BEGIN Data to examine

(* ===== verification/Pipeline.v ===== *)
(** * The threads of the extraction

    [runETLPipeline] of [src/src/etl/ReportingETL.cpp] as a transition system:
    the extractor threads, each with its queue, the transformer thread and the
    function itself, which joins them, under an arbitrary schedule. A step is
    one access to the shared state (a queue, the validated ledgers, the two
    flags); fetching and building a ledger are steps whose outcome the schedule
    chooses ([BuildLedger] is about what building does). *)

From stdpp Require Import base list strings.
From Stdlib Require Import ZArith Lia.
From S2P Require Import Prelude Types ETLHelpers.

Open Scope Z_scope.

(** Where an extractor is: at the test of its loop before and after the wait for
    the network, fetching, at the [push] of the response, at the [push] of the
    empty one, returned. *)
Inductive XPc := XLoop | XCheck | XFetch | XPush | XEnd | XDone.

(** The transformer: at the test of its loop, at the [pop], building, returned. *)
Inductive TPc := TLoop | TPop | TBuild (seq : Z) | TDone.

(** The function: joining the transformer, at a [tryPop], joining the
    extractors, returned. *)
Inductive MPc := MJoin | MTryPop (i : nat) | MJoinAll | MReturn.

#[export] Instance XPc_eq_dec : EqDecision XPc.
Proof. solve_decision. Defined.
#[export] Instance TPc_eq_dec : EqDecision TPc.
Proof. solve_decision. Defined.
#[export] Instance MPc_eq_dec : EqDecision MPc.
Proof. solve_decision. Defined.

Record Extractor := mkExtractor { x_pc : XPc; x_seq : Z }.

(** A queue holds the sequences of responses, or the empty response. [t_seq] is
    the transformer's [currentSequence]; [built] the ledgers built, in order,
    with their success; [validated] the last sequence the network validated. *)
Record Pipe := mkPipe {
  extractors : list Extractor; queues : list (list (option Z));
  t_pc : TPc; t_seq : Z; m_pc : MPc;
  writeConflict : bool; stopping : bool; lastPublishedSequence : option Z;
  built : list (Z * bool); validated : option Z
}.

Inductive PipeEvent :=
| PExtract (i : nat) (fetched : bool)
| PTransform (ok : bool)
| PMain
| PValidate (idx : Z)
| PStop.

Section pipeline.
Context (startSequence : Z) (numExtractors : nat) (finishSequence : option Z).

Definition maxQueueSize : Z := u32 (1000 / Z.of_nat numExtractors).
Lemma sample_diff_reads ld s :
  patient (fun _ => 0%nat) (fun w => loaded_to sample_history ld false (mw_cache w)) (mem_fetchLedgerDiff sample_history 5 s)
    (fun r w => diff_of sample_history 5 (s0 sample_history) s r /\ loaded_to sample_history ld false (mw_cache w)).
Proof.
  intros w0 w [-> Hw]. split; [|done]. split; [|done]. split.
  - intros Hs. rewrite decide_True by done. apply history_diff_ok.
  - intros Hs. by rewrite decide_False by done.
Qed.

Lemma sample_run_moves st :
  sample_end = Some st ->
  rtc (load_moves (H := MemBackend sample_history) 2 1 sample_history) (load_start load_world sample_loaders) st.
Proof.
  unfold sample_end. destruct (load_steps sample_first (load_start load_world sample_loaders)) as [st1|] eqn:H1; [|done].
  cbn [mbind option_bind]. intros H2. etrans; [by apply (load_steps_moves sample_first)|].
  eapply rtc_l; [|by apply (load_steps_moves sample_rest)].
  apply (lm_ledger (H := MemBackend sample_history) _ _ _ st1 sample_diff 6).
  - vm_compute in H1. injection H1 as <-. reflexivity.
  - apply sample_diff_ok.
Qed.

Lemma sample_start_ok : loaded_to sample_history ∅ false (mw_cache load_world).
Proof. split; [apply rtc_refl|done]. Qed.

Lemma loadCacheFromDb_full_witness :
  exists st, sample_end = Some st /\ numRemaining st = 0%nat /\
    isFull (mw_cache (world st)) = true /\ (get 20 6 (mw_cache (world st))).1 = L sample_history 6 !! 20.
Proof.
  pose proof (loadCacheFromDb_full (CSv := MemServing sample_history) sample_history
    (mem_fetchLedgerDiff sample_history 5) (fun _ => 0%nat) 5 1 2 2 1 sample_diff_reads ∅
    ltac:(lia) ltac:(cbn; lia) ltac:(lia) ltac:(lia) ltac:(vm_compute; reflexivity) load_world
    (conj sample_start_ok (Nat.lt_0_succ 0))) as Ht.
  match type of Ht with match ?m with _ => _ end =>
    assert (Hok : m = (Ok sample_loaders, load_world)) by (vm_compute; reflexivity); rewrite Hok in Ht end.
  destruct sample_end as [st|] eqn:He; [|vm_compute in He; discriminate He].
  exists st. specialize (Ht st (sample_run_moves st He)). cbn zeta in Ht. destruct Ht as (_ & _ & _ & _ & Hget).
  vm_compute in He. injection He as <-. split; [reflexivity|]. split; [reflexivity|]. split; [reflexivity|].
  apply (Hget ltac:(reflexivity) 20). reflexivity.
Defined.

Lemma sample_cursors_ok : cursors_ok sample_history [None; Some 10; Some 30; None].
Proof.
  split; [eexists; split_and!; [reflexivity|done|done]|].
  intros c Hc. rewrite !elem_of_cons in Hc. destruct Hc as [Hc|[Hc|[Hc|[Hc|Hc%not_elem_of_nil]]]]; try done.
  - injection Hc as ->. by exists [1].
  - injection Hc as ->. by exists [3].
Qed.

Lemma loadCacheFromDb_ends_witness :
  work sample_history sample_loaders = 21%nat /\
  exists st, sample_end = Some st /\ numRemaining st = 0%nat /\ work sample_history (loaders st) = 0%nat /\
    work sample_history (loaders (load_start load_world sample_loaders)) = (3 * (2 * size (L sample_history 5) + 3))%nat.
Proof.
  destruct (loadCacheFromDb_ends (CSv := MemServing sample_history) sample_history 2 1
    [None; Some 10; Some 30; None] load_world ∅ ltac:(lia) ltac:(lia) ltac:(vm_compute; reflexivity)
    sample_cursors_ok sample_start_ok) as [Hw _].
  split; [vm_compute; reflexivity|]. destruct sample_end as [st|] eqn:He; [|vm_compute in He; discriminate He].
  exists st. vm_compute in He. injection He as <-. split; [reflexivity|]. split; [reflexivity|]. split; [reflexivity|]. exact Hw.
Defined.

END Data to examine

What to produce: From the records above, quote only the lines running from the line with "(** * The threads of the extraction" to the line with "flags); fetching and", both lines included.

Expected answer:
(** * The threads of the extraction

    [runETLPipeline] of [src/src/etl/ReportingETL.cpp] as a transition system:
    the extractor threads, each with its queue, the transformer thread and the
    function itself, which joins them, under an arbitrary schedule. A step is
    one access to the shared state (a queue, the validated ledgers, the two
    flags); fetching and building a ledger are steps whose outcome the schedule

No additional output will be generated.